A recent report by LendEdu finds that University of Baltimore’s student loan default rate was 7.6% in 2017, compared to the national average of 9.7%. According to Harvard Business Review, student loan debt will account for a whopping $3 trillion of national consumer debt by the end of the next decade, exceeding both car loans and credit card debt. Such staggering debt means students struggling post-grad to make loan repayments are less likely to take out home or auto loans — Scholarship America says up to 36 percent less likely.
This is to say nothing of the toll student loan debt has taken on the health and wellness of those transitioning to post-grad life.
The student loan default rate has grown exponentially over the past decade, and economists don’t believe there are any signs of slowing. This rate refers to the percentage of secondary education graduates who fail to make a student loan repayment by more than 270 days. For local context, the default rate out of Johns Hopkins is a slim 1.3%, while Morgan State offers a whopping 16.7%, almost double the national average. St. John’s College has the lowest rate in Maryland at 0.8%, while Coppin State has the highest rate in the state for a four-year university at 17.4%.

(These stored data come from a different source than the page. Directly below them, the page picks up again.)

(** C13. [sfs_fsync] makes the disk block of an inode say what the inode in memory says, and
    clears its dirty mark; an inode loaded from that block later has the same size,
    type, links and block map.  An inode that is not marked dirty is one whose block says
    that already. *)
Theorem sfs_fsync_roundtrip s n :
  i_type s n = inode_type_sfs_inode_info → used (fsd s) (sin_ino (fsd s) n) → din_range (fsd s) n →
  (sin_dirty (fsd s) n = false → stored (disk (fsd s) (sin_ino (fsd s) n)) (fsd s) n) →
  ∃ s', sfs_fsync dev_ret n s = Ok (0, s') ∧ sin_dirty (fsd s') n = false ∧
    stored (disk (fsd s') (sin_ino (fsd s) n)) (fsd s) n ∧
    (∀ b, b ≠ sin_ino (fsd s) n → disk (fsd s') b = disk (fsd s) b) ∧
    (∀ s'' m, loaded s' s'' m (sin_ino (fsd s) n) →
       din_size (fsd s'') m = din_size (fsd s) n ∧ din_type (fsd s'') m = din_type (fsd s) n ∧
       din_nlinks (fsd s'') m = din_nlinks (fsd s) n ∧ din_blocks (fsd s'') m = din_blocks (fsd s) n ∧
       din_indirect (fsd s'') m = din_indirect (fsd s) n ∧
       ∀ i, 0 ≤ i < SFS_NDIRECT → din_direct (fsd s'') m i = din_direct (fsd s) n i).
Proof.
  intros Ht Hu Hr Hclean. set (ino := sin_ino (fsd s) n) in *.
  assert (∃ s', sfs_fsync dev_ret n s = Ok (0, s') ∧ sin_dirty (fsd s') n = false ∧ stored (disk (fsd s') ino) (fsd s) n ∧
    ∀ b, b ≠ ino → disk (fsd s') b = disk (fsd s) b) as (s' & E & Hd & Hst & Hb).
  { unfold sfs_fsync, sfs_info. rewrite bind_assoc, bind_asserts by (by apply bool_decide_eq_true_2).
    rewrite bind_ret, bind_gets. unfold vol. destruct (sin_dirty (fsd s) n) eqn:Ed; [|by exists s; auto].
    unfold upd_vol. rewrite bind_modify, bind_gets. cbn [fsd set_fsd sin_ino set_sin_dirty]. fold ino.
    erewrite bind_ok by (apply on_sfs_ok, wbuf_from_spec; [done|destruct Hu; done|done|done]).
    cbn [Z.eqb negb when]. eexists. split; [reflexivity|]. split; [cbn; by rewrite upd_eq|]. split.
    - cbn [fsd set_k_mem set_fsd disk set_block set_s_mem set_sin_dirty]. rewrite upd_eq. apply din_encode_stored; [done|].
      intros o Ho. rewrite blit_range, decide_True by (change din_bytes with 64 in *; lia). change din_bytes with 64 in *.
      replace (0 + (o - 0)) with o by lia. done.
    - intros b Hb. cbn. by rewrite upd_ne by done. }
  exists s'. split_and!; try done. intros s'' m [L1 L2 L3 L4 L5 L6 L7 _ _ _ _ _ _]. destruct Hst as [S1 S2 S3 S4 S5 S6].
  split_and!; try congruence. intros i Hi. by rewrite L6, S5.
Qed.
End cache.

(** ** An example *)

(** An allocator that hands out memory from 5000 on, one block after the other, and
    keeps its break at [-1]. *)
Definition brk (s : node_st) : Z := Z.max 0 (k_mem s (-1)).
Definition bump_kmalloc (sz : Z) : M node_st (option Z) :=
  p ← gets (λ s, 5000 + brk s);
  r ← gets (λ s, i_ref s p);
  if r <=? 0 then modify (λ s, set_k_mem (upd (-1) (brk s + sz) (k_mem s)) s);; mret (Some p)
  else mret None.
Definition bump_kfree (p : Z) : M node_st unit := mret tt.

Lemma bump_kmalloc_run sz s r s' : bump_kmalloc sz s = Ok (r, s') →
  (r = Some (5000 + brk s) ∧ i_ref s (5000 + brk s) ≤ 0 ∧ s' = set_k_mem (upd (-1) (brk s + sz) (k_mem s)) s) ∨ (r = None ∧ s' = s).
Proof.
  unfold bump_kmalloc. rewrite !bind_gets. destruct (Z.leb_spec (i_ref s (5000 + brk s)) 0).
  - rewrite bind_modify. intros [= <- <-]. by left.
  - intros [= <- <-]. by right.
Qed.

#[global] Instance bump_alloc_laws : AllocLaws bump_kmalloc bump_kfree.
Proof.
  split.
  - intros sz s _. unfold bump_kmalloc. rewrite !bind_gets. destruct (_ <=? 0); [rewrite bind_modify|]; (eexists _, _; split; [reflexivity|]).
    + by split; destruct s as [? ? ? ? ? ? ? ? ? ? ? ? ? ? []].
    + apply mem_only_refl.
  - intros sz s p s' E. apply bump_kmalloc_run in E as [([= ->] & ? & _)|[[=] _]]. done.
  - intros p s. exists s. split; [done|apply mem_only_refl].
Qed.

(** No inode is in memory; block 3 is the inode of a file of 77 bytes in block 2. *)
Definition example_inode (o : Z) : Z :=
  if o =? 0 then 77 else if o =? 4 then 1 else if o =? 6 then 1 else if o =? 8 then 1 else if o =? 12 then 2 else 0.
Definition example_node (v : sfst) : node_st :=
  Vst (λ _, 0) (λ _, 0) (λ _, inode_type_device_info) (λ _, None) (λ _, None) (λ _, None)
    (λ _ fd, File FD_NONE false false fd 0 None 0) (λ _, 1) (Some 1) None [] None
    (Vmm.Vmm (λ e, ListEntry e e) (λ _, 0) (λ _, 0) (λ _, 0) (λ _, 0) (λ _, None) (λ _, 0) (λ _, 0)) (λ _, 0) v.
Definition example_cache : node_st := example_node (set_block 3 example_inode (example_sfs 240)).

Lemma example_cache_ok v :
  inode_link v = (λ e, ListEntry e e) → sin_hash v = (λ e, ListEntry e e) → cache_ok (example_node v) [].
Proof.
  intros E1 E2. split; cbn; rewrite ?E1, ?E2; try (intros n Hn; by apply not_elem_of_nil in Hn).
  - split; [by repeat constructor; set_solver|done].
  - intros i Hi. split; [by repeat constructor; set_solver|done].
  - apply NoDup_nil_2.
Qed.

Lemma example_cache_vol : vol_ok (fsd example_cache) ∧ inode_block example_cache 3.
Proof.
  split; [by apply (vol_ok_same (example_sfs 240)); [..|apply (example_volume 240 eq_refl)]|]. by vm_compute.
Qed.

Lemma sfs_load_inode_example :
  ∃ s' n, sfs_load_inode no_errors bump_kmalloc bump_kfree 5 1 3 example_cache = Ok ((0, Some n), s') ∧ loaded example_cache s' n 3 ∧
    cache_ok s' [n].
Proof.
  destruct example_cache_vol as [Hv Hb].
  destruct (sfs_load_inode_correct no_errors (λ _ _, eq_refl) bump_kmalloc bump_kfree 5 1 example_cache [] 3)
    as (ret & r & s' & E & H); [by apply example_cache_ok|simpl; lia|done|done|].
  destruct H as [(-> & n & -> & _ & Hc & Hl)|(-> & _ & _ & _ & Hp)]; [by exists s', n|vm_compute in Hp; discriminate Hp].
Qed.

(** The inode 200, changed in memory. *)
Definition example_dirty : node_st :=
  set_i_type 200 inode_type_sfs_inode_info (example_node (set_sin_ino 200 3 (set_sin_dirty 200 true (example_sfs 240)))).

Lemma sfs_fsync_roundtrip_witness :
  ∃ s', sfs_fsync no_errors 200 example_dirty = Ok (0, s') ∧ stored (disk (fsd s') 3) (fsd example_dirty) 200.
Proof.
  destruct (sfs_fsync_roundtrip no_errors (λ _ _, eq_refl) example_dirty 200) as (s' & E & _ & Hs & _).
  - done.
  - by vm_compute.
  - split; cbn; try (unfold SFS_TYPE_FILE; lia). intros i. destruct (i =? 0); cbn; lia.
  - done.
  - by exists s'.
Defined.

These rates speak to a number of factors at these colleges and universities, including financial aid award efficacy, job and career placement after college, career readiness post-grad and, of course, admission costs.
University of Baltimore’s commitment to keeping education affordable coupled with generous merit and need based institutional aid, says associate vice president of financial planning and operations Barabara Aughenbugh, contributes significantly to these outcomes.
“The University’s award-winning Career & Internship Center (CIC) engages students throughout their academic experience starting in the first year to ensure that students are ‘career-ready, said Aughenbugh. “As such, 94% of graduates from the class of spring 2019 were employed or enrolled in graduate school.”